Casi sin dormir, el migrante se duchó a las cuatro de la madrugada para estar en el aeropuerto El Dorado una hora más tarde y chequearse para el vuelo de las 7 a.m. A las diez de la mañana el vuelo procedente de Bogotá aterrizó con puntualidad en el aeropuerto Jorge Chávez que sirve a la ciudad de Lima, con tiempo suficiente para tomar un taxi hasta el terminal de buses, donde abordaría el de las 14:30 con destino a Tacna, en el extremo sur del Perú.
Un día completo de curvas y rectas, colinas y valles, playas solitarias y acantilados inhóspitos. Cuatro horas de luz hasta llegar a Pisco, una noche entera intentando dormir obviando los pueblos ancestrales y tristes desde Nazca hasta Camaná; media mañana de más carretera y más desierto para llegar a Tacna antes del mediodía.

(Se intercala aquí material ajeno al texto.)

(** X4.  The interleaving is right as far as the loop gets.  Four messages
    that have [k] whole blocks each, and [__sha256_int] doing to each
    stream what [__sha256_osol] does to one: after [k] turns of the loop
    every hash is what [AddSHA256To] gives on the first [k] blocks of
    its own message. *)
Theorem batch_turns_interleave (host : endianness)
  (osol : list byte -> list Z -> list Z)
  (int4 : list (list byte) -> list (list Z) -> list (list Z))
  (ndebug : bool) (b0 b1 b2 b3 : list byte) (h0 h1 h2 h3 : value) (k : nat) :
  (forall blocks states, int4 blocks states = zip_with osol blocks states) ->
  Forall (fun b : list byte => 64 * Z.of_nat k <= Z.of_nat (length b) < 2 ^ 64)
    [b0; b1; b2; b3] ->
  exists s,
    batch_turns host int4 ndebug k
      (initial_streams 4 [h0; h1; h2; h3] [b0; b1; b2; b3]) = Returned s /\
    hashs_mem s =
    zip_with (fun h b => AddSHA256To host osol h (take (64 * k) b))
      [h0; h1; h2; h3] [b0; b1; b2; b3].
Proof.
  intros Hint Hfit. destruct k as [|k].
  - eexists. split; [reflexivity|]. reflexivity.
  - pose proof (fits_le b0 b1 b2 b3 1 (S k) ltac:(lia) Hfit) as Hfit1.
    exists (streams_after (S k)
              (zip_with (fun h b => AddSHA256To host osol h (take (64 * S k) b))
                 [h0; h1; h2; h3] [b0; b1; b2; b3]) b0 b1 b2 b3).
    split; [|reflexivity].
    pose proof (batch_turns_streams_after host osol int4 ndebug Hint
                  b0 b1 b2 b3 h0 h1 h2 h3 (S k) 0 Hfit) as Hrun.
    cbn [batch_turns] in Hrun |- *.
    unfold batch_turn in Hrun |- *.
    rewrite (first_fill b0 b1 b2 b3 h0 h1 h2 h3 Hfit1).
    rewrite fill_streams_ready in Hrun
      by (apply streams_after_ready; exact Hfit1).
    exact Hrun.
Qed.

(** Four messages of 130 to 200 bytes and two turns, with the
    compression function of FIPS 180-4. *)
Lemma batch_turns_interleave_witness :
  (forall blocks states,
     sha256_int_model blocks states = zip_with sha256_compress blocks states) /\
  Forall (fun b : list byte =>
            64 * Z.of_nat 2 <= Z.of_nat (length b) < 2 ^ 64)
    [replicate 130 Byte.x01; replicate 128 Byte.x02;
     replicate 200 Byte.x03; replicate 191 Byte.x04] /\
  exists s,
    batch_turns LittleEndian sha256_int_model false 2
      (initial_streams 4 [null 32; null 32; null 32; null 32]
         [replicate 130 Byte.x01; replicate 128 Byte.x02;
          replicate 200 Byte.x03; replicate 191 Byte.x04]) = Returned s /\
    hashs_mem s =
    zip_with (fun h b => AddSHA256To LittleEndian sha256_compress h
                           (take (64 * 2) b))
      [null 32; null 32; null 32; null 32]
      [replicate 130 Byte.x01; replicate 128 Byte.x02;
       replicate 200 Byte.x03; replicate 191 Byte.x04].
Proof.
  assert (Hint : forall blocks states,
            sha256_int_model blocks states = zip_with sha256_compress blocks states)
    by reflexivity.
  assert (Hfit : Forall (fun b : list byte =>
                           64 * Z.of_nat 2 <= Z.of_nat (length b) < 2 ^ 64)
                   [replicate 130 Byte.x01; replicate 128 Byte.x02;
                    replicate 200 Byte.x03; replicate 191 Byte.x04]).
  { repeat constructor; rewrite length_replicate; lia. }
  split; [exact Hint|]. split; [exact Hfit|].
  apply (batch_turns_interleave LittleEndian sha256_compress sha256_int_model
           false _ _ _ _ (null 32) (null 32) (null 32) (null 32) 2 Hint Hfit).
Defined.

End SHA256TurnsFacts.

El acento y la vestimenta de los peruanos pobres que viajan en autobús largas distancias se enreda con las «vainas» y los «coños» de los venezolanos mal abrigados que alguna vez pensaron ser ricos. Las posibilidades de los jóvenes profesionales en Venezuela se han mudado a otros países de Suramérica; entre ellos Chile, como opción preferida por médicos, administradores e ingenieros.

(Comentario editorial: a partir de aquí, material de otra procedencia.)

Lemma embedding_step_items t sh items batch_size st indices xs :
  (∀ image, shape (t image) = sh) →
  Forall (λ it : PyVal * string * Dict string, it.2.*1 = metadata_keys) items →
  at_indices items indices xs → xs ≠ [] →
  outcome (embedding_step {| dl_dataset := dataset_of (Some t) items;
                             dl_batch_size := batch_size |} st indices)
  = Ok (collect t st xs).
Proof.
  intros Hsh Hkeys Hat Hne. unfold embedding_step, dataloader_fetch.
  cbn [dl_dataset].
  assert (Hsamples : outcome (map_py (getitem (dataset_of (Some t) items)) indices)
                     = Ok (sample_of t <$> xs)).
  { apply map_py_outcome, Forall2_fmap_r.
    eapply Forall2_impl; [exact Hat|]. intros z it (i & -> & Hi).
    apply getitem_item, Hi. }
  assert (Hxs : Forall (λ md : Dict string, md.*1 = metadata_keys) ((λ it, it.2) <$> xs)).
  { apply Forall_fmap. apply Forall_forall. intros it Hit.
    apply list_elem_of_lookup in Hit as [j Hj].
    destruct (Forall2_lookup_r _ _ _ _ _ Hat Hj) as (z & _ & i & _ & Hi).
    apply (proj1 (Forall_lookup _ _) Hkeys i it Hi). }
  apply metadata_fields in Hxs as [fs Hfs].
  rewrite !outcome_bind, Hsamples, outcome_lift.
  rewrite (default_collate_samples t sh xs fs Hsh Hne Hfs), outcome_lift.
  rewrite embed_batch_fields, <- Hfs. reflexivity.
Qed.

Lemma for_each_outcome {A S : Type} (body : S → A → Py S) (step : S → list (PyVal * string * Dict string) → S)
    (R : A → list (PyVal * string * Dict string) → Prop) xs ys s :
  (∀ s x y, R x y → outcome (body s x) = Ok (step s y)) →
  Forall2 R xs ys →
  outcome (for_each xs body s) = Ok (fold_left step ys s).
Proof.
  intros Hbody H. revert s. induction H as [|x y xs ys Hxy _ IH]; intros s; [reflexivity|].
  cbn [for_each fold_left]. rewrite outcome_bind, (Hbody s x y Hxy). apply IH.
Qed.

Lemma fold_collect t xss st :
  fold_left (collect t) xss st
  = {| embeddings_list :=
         embeddings_list st
         ++ concat ((λ xs, model ((λ it, item_tensor t it.1.1) <$> xs)) <$> xss);
       image_ids_list := image_ids_list st ++ ((λ it, it.1.2) <$> concat xss);
       metadata_list := metadata_list st ++ ((λ it, it.2) <$> concat xss) |}.
Proof.
  revert st. induction xss as [|xs xss IH]; intros st.
  - simpl. rewrite !app_nil_r. destruct st; reflexivity.
  - cbn [fold_left]. rewrite IH. unfold collect.
    cbn [embeddings_list image_ids_list metadata_list].
    rewrite fmap_cons. cbn [concat]. rewrite !fmap_app, <- !app_assoc. reflexivity.
Qed.

Lemma at_indices_all items :
  at_indices items (Z.of_nat <$> seq 0 (List.length items)) items.
Proof.
  unfold at_indices. apply Forall2_fmap_l, Forall2_same_length_lookup_2.
  - rewrite length_seq. reflexivity.
  - intros i j it Hj Hit. apply lookup_seq in Hj as [-> _]. exists i. auto.
Qed.

Lemma Forall2_and_r {A B : Type} (P : A → B → Prop) (Q : B → Prop) l k :
  Forall2 P l k → Forall Q k → Forall2 (λ x y, P x y ∧ Q y) l k.
Proof.
  induction 1 as [|x y l k Hxy _ IH]; intros HQ; [constructor|].
  apply Forall_cons in HQ as [Hy HQ]. constructor; auto.
Qed.

Lemma concat_model_length (batches : list (list Tensor)) :
  (∀ batch, List.length (model batch) = List.length batch) →
  List.length (concat (model <$> batches)) = List.length (concat batches).
Proof.
  intros H. induction batches as [|b bs IH]; [reflexivity|].
  rewrite fmap_cons. cbn [concat]. rewrite !length_app, H, IH. reflexivity.
Qed.

Lemma concat_model_pointwise (f : Tensor → list F) (batches : list (list Tensor)) :
  (∀ batch, model batch = f <$> batch) →
  concat (model <$> batches) = f <$> concat batches.
Proof.
  intros H. induction batches as [|b bs IH]; [reflexivity|].
  rewrite fmap_cons. cbn [concat]. rewrite fmap_app, H, IH. reflexivity.
Qed.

Más atrás viaja una pareja que habla con vehemencia maracucha: él ingeniero mecánico y ella técnico superior en petróleo; demasiados títulos para un país sin industrias; mejor emigrar a trabajar de chofer de Uber y de vendedora en las tiendas de Providencia, en Santiago. Al fondo, una mamá calma con su pecho a un niño cansado de seis días y seis noches en autobuses desde que salieron de Valencia a reunirse con el padre de la criatura que los espera en Curicó, sesenta horas de carreteras más adelante. La abuela se vino para ayudar con el coche, la pañalera, tres maletas y dos bolsos, pero se queda dormida mientras su aliento se condensa en el frío de la ventanilla. Adelante van los «venecos» sin estudios, que salieron con lo que llevaban puesto y lo justo para llegar a Ecuador a limpiar parabrisas en los semáforos, vender caramelos en las esquinas y medio vivir con diez dólares al día, pero la xenofobia los hizo correr hasta llegar a Lima, solo para darse cuenta de que en el Perú tampoco los querían y que las propinas en soles no daban para la comida más la residencia de cinco dólares al día.
«¿A cuál de ellos me parezco?», se cuestiona el migrante. «Hay algunos que nunca debieron salir de Venezuela… Quizás los chilenos en Arica, Iquique o Antofagasta les den una mejor acogida a sus destrezas, tan limitadas como sus posibilidades de subsistir en su aventura migratoria», concluye.